● What you need to do: Copy each line of the material below that includes the string "flat".

● Records provided:

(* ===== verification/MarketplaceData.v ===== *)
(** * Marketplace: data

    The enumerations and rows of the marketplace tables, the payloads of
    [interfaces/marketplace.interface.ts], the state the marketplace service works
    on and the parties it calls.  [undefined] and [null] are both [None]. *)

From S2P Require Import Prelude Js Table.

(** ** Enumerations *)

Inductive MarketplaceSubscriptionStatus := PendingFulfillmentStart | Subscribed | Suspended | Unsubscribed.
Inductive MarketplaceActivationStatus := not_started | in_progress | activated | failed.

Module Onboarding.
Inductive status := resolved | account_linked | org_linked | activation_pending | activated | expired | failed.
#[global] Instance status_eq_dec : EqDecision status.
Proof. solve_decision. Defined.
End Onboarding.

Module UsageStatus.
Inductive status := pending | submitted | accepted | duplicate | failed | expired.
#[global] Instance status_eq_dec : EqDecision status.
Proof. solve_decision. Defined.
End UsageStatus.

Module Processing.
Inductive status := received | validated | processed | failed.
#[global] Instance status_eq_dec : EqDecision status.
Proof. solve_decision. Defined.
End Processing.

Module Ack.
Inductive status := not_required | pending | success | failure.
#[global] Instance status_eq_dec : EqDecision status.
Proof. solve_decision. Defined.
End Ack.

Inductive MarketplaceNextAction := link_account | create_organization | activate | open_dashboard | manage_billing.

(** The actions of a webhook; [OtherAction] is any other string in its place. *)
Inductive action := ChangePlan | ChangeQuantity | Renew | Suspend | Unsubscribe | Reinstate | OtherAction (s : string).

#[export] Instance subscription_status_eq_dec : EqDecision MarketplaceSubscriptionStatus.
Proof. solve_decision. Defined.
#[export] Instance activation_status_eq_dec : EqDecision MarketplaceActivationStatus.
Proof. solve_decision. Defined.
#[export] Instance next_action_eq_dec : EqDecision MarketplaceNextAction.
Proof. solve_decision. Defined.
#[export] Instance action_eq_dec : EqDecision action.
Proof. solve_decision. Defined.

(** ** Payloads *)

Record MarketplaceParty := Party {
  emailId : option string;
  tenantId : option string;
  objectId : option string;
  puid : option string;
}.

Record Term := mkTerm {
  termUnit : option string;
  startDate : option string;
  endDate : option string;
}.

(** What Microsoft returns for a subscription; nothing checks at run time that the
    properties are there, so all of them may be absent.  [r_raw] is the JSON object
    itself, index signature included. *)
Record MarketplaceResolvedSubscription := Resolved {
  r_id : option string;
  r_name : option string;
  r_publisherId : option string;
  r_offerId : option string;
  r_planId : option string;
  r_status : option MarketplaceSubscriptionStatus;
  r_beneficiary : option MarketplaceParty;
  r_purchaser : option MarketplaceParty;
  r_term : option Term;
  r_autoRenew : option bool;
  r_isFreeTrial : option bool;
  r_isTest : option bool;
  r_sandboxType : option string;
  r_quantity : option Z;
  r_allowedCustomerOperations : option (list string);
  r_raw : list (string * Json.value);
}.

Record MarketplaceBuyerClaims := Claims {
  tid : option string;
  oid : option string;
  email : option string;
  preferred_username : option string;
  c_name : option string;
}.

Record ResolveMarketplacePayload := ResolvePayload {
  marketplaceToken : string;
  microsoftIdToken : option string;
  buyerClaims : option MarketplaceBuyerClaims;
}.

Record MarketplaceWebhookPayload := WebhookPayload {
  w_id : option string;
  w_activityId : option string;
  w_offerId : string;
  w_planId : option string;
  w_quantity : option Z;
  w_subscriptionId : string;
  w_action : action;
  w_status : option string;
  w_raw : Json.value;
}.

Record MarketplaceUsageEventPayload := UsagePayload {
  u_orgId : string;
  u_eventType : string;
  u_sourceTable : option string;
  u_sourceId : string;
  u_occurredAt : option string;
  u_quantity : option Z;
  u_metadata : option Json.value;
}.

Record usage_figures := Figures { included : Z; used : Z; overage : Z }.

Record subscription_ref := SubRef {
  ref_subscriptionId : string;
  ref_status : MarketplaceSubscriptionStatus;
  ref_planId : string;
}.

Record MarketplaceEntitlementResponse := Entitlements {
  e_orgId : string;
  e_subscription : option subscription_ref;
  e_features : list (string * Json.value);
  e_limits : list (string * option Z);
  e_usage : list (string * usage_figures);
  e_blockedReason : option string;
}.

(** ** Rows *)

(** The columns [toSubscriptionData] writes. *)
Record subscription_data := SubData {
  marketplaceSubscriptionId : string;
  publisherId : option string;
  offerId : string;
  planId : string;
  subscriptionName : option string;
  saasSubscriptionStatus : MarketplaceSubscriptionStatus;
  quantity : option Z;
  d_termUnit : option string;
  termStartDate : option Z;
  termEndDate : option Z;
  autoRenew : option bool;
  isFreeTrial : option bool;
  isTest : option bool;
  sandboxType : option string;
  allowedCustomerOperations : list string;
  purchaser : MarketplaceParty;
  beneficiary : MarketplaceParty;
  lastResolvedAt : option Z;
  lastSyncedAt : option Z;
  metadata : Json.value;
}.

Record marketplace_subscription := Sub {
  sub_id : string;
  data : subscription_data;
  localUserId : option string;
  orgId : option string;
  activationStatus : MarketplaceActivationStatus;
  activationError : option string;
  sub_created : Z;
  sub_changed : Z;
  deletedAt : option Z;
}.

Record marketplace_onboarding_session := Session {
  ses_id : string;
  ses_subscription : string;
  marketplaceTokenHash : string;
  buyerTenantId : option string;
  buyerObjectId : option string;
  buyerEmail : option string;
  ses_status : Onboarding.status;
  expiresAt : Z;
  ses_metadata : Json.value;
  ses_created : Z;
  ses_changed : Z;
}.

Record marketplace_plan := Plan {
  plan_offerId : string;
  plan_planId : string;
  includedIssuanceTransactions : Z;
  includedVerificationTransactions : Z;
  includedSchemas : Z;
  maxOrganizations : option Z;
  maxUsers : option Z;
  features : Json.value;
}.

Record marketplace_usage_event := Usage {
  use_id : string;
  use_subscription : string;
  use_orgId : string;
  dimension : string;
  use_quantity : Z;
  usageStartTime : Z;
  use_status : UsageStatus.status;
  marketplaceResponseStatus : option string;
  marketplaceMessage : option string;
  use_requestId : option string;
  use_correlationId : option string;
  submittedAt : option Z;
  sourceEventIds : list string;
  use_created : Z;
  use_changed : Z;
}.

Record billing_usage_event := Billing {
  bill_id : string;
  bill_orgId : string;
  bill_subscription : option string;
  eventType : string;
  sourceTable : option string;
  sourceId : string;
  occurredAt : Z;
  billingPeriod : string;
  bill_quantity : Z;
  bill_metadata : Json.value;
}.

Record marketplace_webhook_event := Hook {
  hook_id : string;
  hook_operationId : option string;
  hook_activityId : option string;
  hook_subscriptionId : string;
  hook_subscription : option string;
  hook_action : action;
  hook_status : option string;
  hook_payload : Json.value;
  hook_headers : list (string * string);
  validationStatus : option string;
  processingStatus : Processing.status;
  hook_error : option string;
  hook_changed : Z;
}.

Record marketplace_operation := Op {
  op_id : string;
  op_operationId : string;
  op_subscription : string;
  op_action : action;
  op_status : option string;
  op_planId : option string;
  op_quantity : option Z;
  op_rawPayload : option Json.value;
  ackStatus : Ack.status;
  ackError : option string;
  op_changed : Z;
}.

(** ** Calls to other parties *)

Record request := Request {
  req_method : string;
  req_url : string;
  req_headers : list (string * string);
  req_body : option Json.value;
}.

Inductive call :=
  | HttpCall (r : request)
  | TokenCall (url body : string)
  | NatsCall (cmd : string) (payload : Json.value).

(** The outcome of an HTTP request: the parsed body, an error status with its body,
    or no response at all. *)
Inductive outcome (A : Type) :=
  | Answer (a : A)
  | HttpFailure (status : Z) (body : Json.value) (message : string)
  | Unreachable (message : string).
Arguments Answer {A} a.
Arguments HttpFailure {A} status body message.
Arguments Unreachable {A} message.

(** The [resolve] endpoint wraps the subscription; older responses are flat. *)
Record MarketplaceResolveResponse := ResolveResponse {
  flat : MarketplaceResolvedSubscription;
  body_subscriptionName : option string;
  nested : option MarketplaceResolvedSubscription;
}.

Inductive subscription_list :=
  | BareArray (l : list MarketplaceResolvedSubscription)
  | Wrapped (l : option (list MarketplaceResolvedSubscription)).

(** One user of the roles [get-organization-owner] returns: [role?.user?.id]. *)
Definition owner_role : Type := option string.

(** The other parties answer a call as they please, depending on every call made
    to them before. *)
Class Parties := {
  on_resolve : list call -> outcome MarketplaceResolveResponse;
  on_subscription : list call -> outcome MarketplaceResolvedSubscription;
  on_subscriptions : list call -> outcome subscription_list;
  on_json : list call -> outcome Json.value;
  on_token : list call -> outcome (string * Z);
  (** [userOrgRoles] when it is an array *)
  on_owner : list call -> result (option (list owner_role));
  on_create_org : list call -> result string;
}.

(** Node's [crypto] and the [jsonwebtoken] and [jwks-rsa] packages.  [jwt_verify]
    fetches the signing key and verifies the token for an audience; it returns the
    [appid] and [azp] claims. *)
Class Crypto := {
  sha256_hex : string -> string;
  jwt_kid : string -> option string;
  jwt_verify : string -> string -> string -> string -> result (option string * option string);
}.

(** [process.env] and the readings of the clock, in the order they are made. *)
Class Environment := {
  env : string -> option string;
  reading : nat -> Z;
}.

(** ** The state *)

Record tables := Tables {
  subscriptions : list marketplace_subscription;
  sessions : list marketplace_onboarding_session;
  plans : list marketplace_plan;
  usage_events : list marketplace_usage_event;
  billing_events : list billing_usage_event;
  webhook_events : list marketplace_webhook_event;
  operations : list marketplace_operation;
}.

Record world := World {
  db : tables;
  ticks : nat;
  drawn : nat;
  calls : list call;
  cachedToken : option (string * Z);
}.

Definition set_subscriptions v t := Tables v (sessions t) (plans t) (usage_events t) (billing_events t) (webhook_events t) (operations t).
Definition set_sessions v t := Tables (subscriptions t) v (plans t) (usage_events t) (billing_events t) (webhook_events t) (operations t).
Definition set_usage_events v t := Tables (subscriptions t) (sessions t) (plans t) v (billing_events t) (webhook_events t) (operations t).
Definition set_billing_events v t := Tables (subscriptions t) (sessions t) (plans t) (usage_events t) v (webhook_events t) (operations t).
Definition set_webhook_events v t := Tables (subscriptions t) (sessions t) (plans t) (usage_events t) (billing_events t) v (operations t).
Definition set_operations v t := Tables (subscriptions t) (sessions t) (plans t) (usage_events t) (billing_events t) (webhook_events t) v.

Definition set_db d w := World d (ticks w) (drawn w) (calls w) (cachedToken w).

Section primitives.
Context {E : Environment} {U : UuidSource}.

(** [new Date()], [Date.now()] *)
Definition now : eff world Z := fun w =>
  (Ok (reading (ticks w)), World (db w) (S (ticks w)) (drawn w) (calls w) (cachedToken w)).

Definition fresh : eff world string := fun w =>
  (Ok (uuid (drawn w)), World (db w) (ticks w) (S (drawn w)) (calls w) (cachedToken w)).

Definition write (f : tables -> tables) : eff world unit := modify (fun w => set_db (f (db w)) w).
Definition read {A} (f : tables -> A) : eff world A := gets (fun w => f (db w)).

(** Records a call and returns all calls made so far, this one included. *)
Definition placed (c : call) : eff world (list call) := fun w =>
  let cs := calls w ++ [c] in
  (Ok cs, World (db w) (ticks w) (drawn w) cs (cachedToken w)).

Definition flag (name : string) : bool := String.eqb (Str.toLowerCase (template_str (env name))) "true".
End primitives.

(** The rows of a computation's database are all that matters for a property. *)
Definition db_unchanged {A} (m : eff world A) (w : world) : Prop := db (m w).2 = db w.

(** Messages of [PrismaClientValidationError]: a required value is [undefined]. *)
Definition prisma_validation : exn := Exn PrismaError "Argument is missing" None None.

● Output below:
(** The [resolve] endpoint wraps the subscription; older responses are flat. *)
  flat : MarketplaceResolvedSubscription;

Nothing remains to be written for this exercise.